┌──

(* ===== verification/Provider.v ===== *)
(** The provider interface of src/src/providers/types.rs and the outside world
    its implementations run in: clocks, sleeping, the remote models. *)

From S2P Require Import Prelude Errors.

(** ** Effects *)

(** A computation that reads and changes the world [W]. *)
Definition M (W A : Type) : Type := W → A * W.

Definition ret {W A} (a : A) : M W A := λ w, (a, w).
Definition bind {W A B} (m : M W A) (f : A → M W B) : M W B :=
  λ w, let '(a, w1) := m w in f a w1.

Declare Scope effect_scope.
Delimit Scope effect_scope with M.
Notation "'let*' x := m 'in' k" := (bind m (λ x, k))
  (at level 200, x binder, m at level 100, k at level 200, right associativity)
  : effect_scope.
Notation "'do*' m 'in' k" := (bind m (λ _, k))
  (at level 200, m at level 100, k at level 200, right associativity) : effect_scope.
#[global] Open Scope effect_scope.

(** A step of a run: what the first computation gives, the rest goes on from. *)
Lemma bind_eq {W A B} (m : M W A) (f : A → M W B) w a w1 :
  m w = (a, w1) → bind m f w = f a w1.
Proof. intros H. unfold bind. by rewrite H. Qed.

(** What the providers ask of the operating system. [instant] is
    [Instant::now()] in nanoseconds, [epoch_secs] the seconds of
    [SystemTime::now()] since the epoch (zero before it), [subsec_nanos] the
    nanoseconds of the same clock ([None] before the epoch) and [sleep_ms]
    [tokio::time::sleep]. *)
Class World (W : Type) := {
  instant : M W Z;
  epoch_secs : M W Z;
  subsec_nanos : M W (option Z);
  sleep_ms : Z → M W unit;
}.

(** [start.elapsed().as_millis() as u64]. *)
Definition elapsed_ms {W} `{World W} (start : Z) : M W Z :=
  let* now := instant in ret (sat_sub now start `div` 1000000 mod u64_mod).

(** A provider adds its own state to the world its inner providers run in. *)
Definition lift_world {S W A} (m : M W A) : M (S * W) A :=
  λ '(s, w), let '(a, w1) := m w in (a, (s, w1)).

#[export] Instance stacked_world {S W} `{World W} : World (S * W) := {|
  instant := lift_world instant;
  epoch_secs := lift_world epoch_secs;
  subsec_nanos := lift_world subsec_nanos;
  sleep_ms := λ ms, lift_world (sleep_ms ms);
|}.

(** ** The trait *)

(** [LLMProvider]: the arguments other than the model (messages, tools,
    options) are a payload no decorator looks into, so they are a parameter;
    so are the two kinds of response. *)
Record LLMProvider (W Payload Response Receiver : Type) := mkLLMProvider {
  provider_name : string;
  default_model : string;
  chat : Payload → option string → M W (result ZeptoError Response);
  chat_stream : Payload → option string → M W (result ZeptoError Receiver);
}.
Arguments provider_name {W Payload Response Receiver} _.
Arguments default_model {W Payload Response Receiver} _.
Arguments chat {W Payload Response Receiver} _ _ _ _.
Arguments chat_stream {W Payload Response Receiver} _ _ _ _.

(** The same provider seen from a world with more state. *)
Definition lift_provider {S W P R V} (p : LLMProvider W P R V) : LLMProvider (S * W) P R V :=
  {| provider_name := provider_name p;
     default_model := default_model p;
     chat := λ req model, lift_world (chat p req model);
     chat_stream := λ req model, lift_world (chat_stream p req model) |}.

(** [Option::or] on the model override. *)
Definition or_model (a b : option string) : option string :=
  match a with Some m => Some m | None => b end.

(** ** A scripted world *)

(** Providers that answer from a script, on a clock that moves only when the
    code sleeps or a call takes time. *)
Module Scripted.

Record t : Type := mk {
  now_ns : Z;
  epoch : Z;
  script : list (Z * result ZeptoError string);
  calls : list (string * option string);
  slept : list Z;
}.

Definition tick (ms : Z) (w : t) : t :=
  {| now_ns := now_ns w + ms * 1000000; epoch := epoch w + ms `div` 1000;
     script := script w; calls := calls w; slept := slept w |}.

#[global] Instance world : World t := {|
  instant := λ w, (now_ns w, w);
  epoch_secs := λ w, (epoch w, w);
  subsec_nanos := λ w, (Some 0, w);
  sleep_ms := λ ms w,
    let w1 := tick ms w in
    (tt, {| now_ns := now_ns w1; epoch := epoch w1; script := script w1;
            calls := calls w1; slept := slept w1 ++ [ms] |});
|}.

(** The next answer of the script; a call takes the time the script gives. *)
Definition answer (name : string) (model : option string) : M t (result ZeptoError string) :=
  λ w, match script w with
       | [] => (Err (Provider "script exhausted"), w)
       | (ms, r) :: rest =>
         let w1 := tick ms w in
         (r, {| now_ns := now_ns w1; epoch := epoch w1; script := rest;
                calls := calls w1 ++ [(name, model)]; slept := slept w1 |})
       end.

Definition provider (name : string) : LLMProvider t unit string string :=
  {| provider_name := name; default_model := name +:+ "-model";
     chat := λ _ model, answer name model;
     chat_stream := λ _ model, answer name model |}.

Definition start (s : list (Z * result ZeptoError string)) : t :=
  {| now_ns := 0; epoch := 1000000; script := s; calls := []; slept := [] |}.
End Scripted.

└──

→ How to complete this task
From the first line of the data above through the line containing "Proof. intros H.", set each line down again exactly; include both ends and omit everything else.

→ Output below
(* ===== verification/Provider.v ===== *)
(** The provider interface of src/src/providers/types.rs and the outside world
    its implementations run in: clocks, sleeping, the remote models. *)

From S2P Require Import Prelude Errors.

(** ** Effects *)

(** A computation that reads and changes the world [W]. *)
Definition M (W A : Type) : Type := W → A * W.

Definition ret {W A} (a : A) : M W A := λ w, (a, w).
Definition bind {W A B} (m : M W A) (f : A → M W B) : M W B :=
  λ w, let '(a, w1) := m w in f a w1.

Declare Scope effect_scope.
Delimit Scope effect_scope with M.
Notation "'let*' x := m 'in' k" := (bind m (λ x, k))
  (at level 200, x binder, m at level 100, k at level 200, right associativity)
  : effect_scope.
Notation "'do*' m 'in' k" := (bind m (λ _, k))
  (at level 200, m at level 100, k at level 200, right associativity) : effect_scope.
#[global] Open Scope effect_scope.

(** A step of a run: what the first computation gives, the rest goes on from. *)
Lemma bind_eq {W A B} (m : M W A) (f : A → M W B) w a w1 :
  m w = (a, w1) → bind m f w = f a w1.
Proof. intros H. unfold bind. by rewrite H. Qed.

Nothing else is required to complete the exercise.